En vain, j'ai attendu que tu cesses de hurler. En vain, j'ai attendu que tu cesses de m'insulter en crachant sans arrêt. En vain, j'ai prié Dieu pour qu'Il te débarrasse de ces fureurs subites qui saccageaient ta raison et empoisonnaient ma vie et celle de mes enfants. Les années s'accumulaient sur mon dos, n'apportant malheureusement avec elles aucun changement. Même notre pain quotidien a été, à la longue, imprégné par le goût âcre de tes hurlements. Jusqu'au jour où j'ai eu cette idée qui m'a délivrée de tes humeurs massacrantes. Alors, j'ai obtenu le silence derrière lequel j'ai haleté pendant des années. J'ai engourdi tes nerfs. J'ai embué ton cerveau. J'ai vidé ton corps des diables qui l'habitaient. Et une nuit, tu as poussé ton dernier soupir. Ô Djelloul, depuis que tu es parti, c'est la nuit surtout que ma chair redoute ! Dès que j'éteins la lumière, je sens les griffes brûlantes de Satan m'écorcher les hanches, et pour ne pas hurler et ameuter toute la maison, je plante mes dents dans l'oreiller et je pleure, et je pleure, suppliant la mort de venir mettre un terme à ma torture, et surtout empêcher ces bêtes visqueuses qui envahissaient mes nuits de m'entraîner par les cheveux vers les jardins luxuriants de Satan ... Mais la mort ignore mes cris comme si elle veut que je souffre encore ! Certes, lorsque je l'appelle, elle accourt, me palpe de ses doigts froids, me renifle un instant, mais finit toujours par s'éloigner de moi, comme dégoutée, et va chercher ailleurs de la pâture pour ses vers de terre. Pourquoi ? Pourquoi ? Que me reproche-t-elle ? Pourquoi ce châtiment? De quoi m'accuse-t-elle ?

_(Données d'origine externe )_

Definition scenario_C_valid : gmap str Fs.node :=
  {[ lit "/srv/PDFs/a.pdf" := Fs.File [Byte.x25; Byte.x50];
     lit "/srv/PDFs/b.pdf" := Fs.File [Byte.x25];
     lit "/srv/PDFs/c.pdf" := Fs.File [Byte.x25; Byte.x50; Byte.x44] ]}.

Definition scenario_C_disk : Fs.disk :=
  Fs.Disk
    (<[ lit "/srv/PDFs/d.pdf" := Fs.File [] ]>
       (<[ lit "/srv/PDFs/e.pdf" := Fs.File [Byte.x3c; Byte.x68] ]>
          scenario_C_valid))
    ∅.


(** A name that a directory can hold: not empty, without a slash, neither
    [.] nor [..]. *)
Definition entry_name (name : str) : bool :=
  negb (str_eqb name []) && negb (existsb (ascii_eqb Fs.slash) name)
  && negb (str_eqb name [Fs.dot]) && negb (str_eqb name [Fs.dot; Fs.dot]).

Fixpoint names_ok (t : Fs.tree) : bool :=
  match t with
  | Fs.FileEntry => true
  | Fs.DirEntry _ entries =>
      forallb (fun e => entry_name (fst e) && names_ok (snd e)) entries
  end.

(** [x] is the name [f] or ends with a slash and the name [f]. *)
Definition ends_in_component (x f : str) : Prop :=
  x = f \/ exists y, x = y ++ Fs.slash :: f.

(** A tree for the walk: two documents, one of them with the extension in
    capitals, a note, and a subdirectory with one more document. *)
Definition sample_tree : Fs.tree :=
  Fs.DirEntry true
    [(lit "a.pdf", Fs.FileEntry); (lit "B.PDF", Fs.FileEntry);
     (lit "notes.txt", Fs.FileEntry);
     (lit "old", Fs.DirEntry true [(lit "c.pdf", Fs.FileEntry)]);
     (lit "private", Fs.DirEntry false [(lit "d.pdf", Fs.FileEntry)])].

(** The extension with its leading period. *)
Definition dotted (file_extension : str) : str :=
  match file_extension with
  | c :: _ => if ascii_eqb c Fs.dot then file_extension else Fs.dot :: file_extension
  | [] => [Fs.dot]
  end.

(** The store [d'] differs from [d] at most at [dest], where it may hold
    something new if [d] held nothing. *)
Definition untouched_but (dest : str) (d d' : Fs.disk) : Prop :=
  (forall q, q <> dest -> Fs.nodes d' !! q = Fs.nodes d !! q)
  /\ Fs.locked d' = Fs.locked d
  /\ (forall x, Fs.nodes d !! dest = Some x -> Fs.nodes d' !! dest = Some x).

(** Whatever [d] holds, [d'] holds as well, unchanged. *)
Definition keeps_entries (d d' : Fs.disk) : Prop :=
  (forall p x, Fs.nodes d !! p = Some x -> Fs.nodes d' !! p = Some x)
  /\ Fs.locked d' = Fs.locked d.

(** The address from which [download_pdf] fetches [pdf_id]. *)
Definition download_url (pdf_id : str) : str := Main.pdf_base_url ++ pdf_id.

(** A catalog whose [Data] is a string that itself ends with [_PDF]. *)
Definition rows_are_a_string : str :=
  lit "{" ++ Json.quoted "data" ++ lit ":{" ++ Json.quoted "Data" ++ lit ":"
  ++ Json.quoted "ABC_PDF" ++ lit "}}".

(** A catalog with rows that are [null], [false], [0] and an empty list
    among its rows of strings. *)
Definition rows_with_gaps : str :=
  lit "{" ++ Json.quoted "data" ++ lit ":{" ++ Json.quoted "Data"
  ++ lit ":[null,[" ++ Json.quoted "A_PDF" ++ lit "],false,0,[],["
  ++ Json.quoted "B_PDF" ++ lit "]]}}".

(** [os.path.abspath] of [path] when the working directory is [dir]. *)
Definition absolute (dir path : str) : str :=
  Fs.normpath (if startswith path [Fs.slash] then path else Fs.path_join dir path).

(** The paths of the names that end with [ext], listing after listing. *)
Definition matching_paths (dir ext : str)
  (steps : list (str * list str * list str)) : list str :=
  flat_map
    (fun step =>
       map (fun name => absolute dir (Fs.path_join (fst (fst step)) name))
         (List.filter (fun name => endswith name ext) (snd step)))
    steps.

(** The listings that the walk of [root] goes through. *)
Definition listings (root : option Fs.tree) (root_directory_path : str)
  : list (str * list str * list str) :=
  match root with
  | Some t => Fs.walk root_directory_path t
  | None => []
  end.

(** The length of the cookie header: each cookie with its equals sign, and
    two characters between neighbours. *)
Definition cookie_header_length (all_cookies : list (str * str)) : nat :=
  list_sum (map (fun c => length (fst c) + 1 + length (snd c)) all_cookies)
  + 2 * (length all_cookies - 1).

(** A server for a whole run: the catalog of scenario A for the address of
    the catalog, a PDF of two bytes for every other address. *)
Definition serves_scenario_A (url cookie : str) : Main.exchange :=
  if startswith url Main.api_base_url
  then Main.Got (Main.Response 200 (Some (lit "application/json"))
                   [map byte_of_ascii scenario_A] None)
  else serves_pdf url cookie.

(** The text of a body, byte for byte. *)
Definition latin1 (body : list Byte.byte) : str :=
  map ascii_of_byte body.

(** The session of the examples: two cookies. *)
Definition two_cookies : option (list (str * str)) :=
  Some [(lit "sid", lit "42"); (lit "lang", lit "en")].









End Spec.

(** * Properties *)

Import Py.
(** The runtime grants the allocations that rebuilding [x] in the target
    [y0] asks for. A slice target of length [len0] is grown to hold
    [len0 + n] cells, which must stay below 2^63 and be granted when the
    capacity is smaller; the holders of map keys and elements are fresh. *)
Fixpoint allocatable_into (can_alloc : type -> Z -> bool) (t : type)
    (x y0 : value) : bool :=
  match t with
  | TString => can_alloc (TUint KUint8) (Z.of_nat (length (String_ x)))
  | TStruct fs =>
      (fix each (fs : list (field * type)) (xs ys : list value) : bool :=
         match fs, xs, ys with
         | (fd, ft) :: fs', x' :: xs', y' :: ys' =>
             (negb (fexported fd) || allocatable_into can_alloc ft x' y')
             && each fs' xs' ys'
         | _, _, _ => true
         end) fs (Fields x) (Fields y0)
  | TSlice e =>
      let n := length (Elems x) in
      let len0 := length (Elems y0) in
      let cap0 := (len0 + length (Spare y0))%nat in
      (Z.of_nat (len0 + n) <? 2 ^ 63)
      && ((len0 + n <=? cap0)%nat || can_alloc e (Z.of_nat (len0 + n)))
      && forallb2 (allocatable_into can_alloc e) (Elems x)
           (cells_after_SetLen e y0 n)
  | TArray _ e => forallb2 (allocatable_into can_alloc e) (Elems x) (Elems y0)
  | TMap kt et => allocatable can_alloc (TMap kt et) x
  | _ => true
  end.

(** The round trip at a type into any well-typed settable target. *)
Definition round_trips_into (mapKeys : list value -> list value)
    (can_alloc : type -> Z -> bool) (t : type) : Prop :=
  forall x y0 fe fd,
    has_type t x -> has_type t y0 ->
    allocatable_into can_alloc t x y0 = true ->
    CanInterface fe = true -> CanSet fd = true ->
    exists b y,
      encodeValue mapKeys t fe x = Ok b
      /\ (forall rest,
             decodeValue can_alloc t fd y0 (b ++ rest) = (y, rest, Ok tt))
      /\ same_fields t x y.

(** ** What the decoder leaves in a fresh target *)

(** [unexported_zero t y]: every unexported field of a struct the traversal
    reaches in [y] holds the zero value of its type. *)
Fixpoint unexported_zero (t : type) (y : value) : Prop :=
  match t with
  | TStruct fs =>
      (fix each (fs : list (field * type)) (ys : list value) : Prop :=
         match fs, ys with
         | (fd, ft) :: fs', y' :: ys' =>
             (if fexported fd then unexported_zero ft y' else y' = zero ft)
             /\ each fs' ys'
         | _, _ => True
         end) fs (Fields y)
  | TSlice e | TArray _ e => Forall (unexported_zero e) (Elems y)
  | TMap kt et =>
      Forall (fun p => unexported_zero kt (fst p) /\ unexported_zero et (snd p))
             (Entries y)
  | _ => True
  end.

Mais que les choses soient claires entre nous, Djelloul mon frère ! Il y a un moment dans la vie où la vérité doit être dite ! Quand tu étais encore en vie, mes nuits n'étaient pas meilleures ! Mais il y avait un corps qui respirait à portée de ma main, qui nourrissait mes espérances, qui me permettait de rêver. Et pourquoi le cacher ? De temps à autre, tu te métamorphosais en étalon fougueux, tu t'emparais de ma chair avec des bras qui me fascinaient, les lèvres ruisselantes de murmures qui disloquaient mon corps ; et la raison mise en pièces par ces folies que tu me chuchotais dans l'oreille, je te murmurais moi aussi des mots qui éperonnaient tes flancs, qui te faisaient galoper avec plus d'ardeur... La nuit s'emplissait de frissonnements douloureux et délicieux... Et repus, nous nous laissions couler voluptueusement au fond des eaux tranquilles du sommeil...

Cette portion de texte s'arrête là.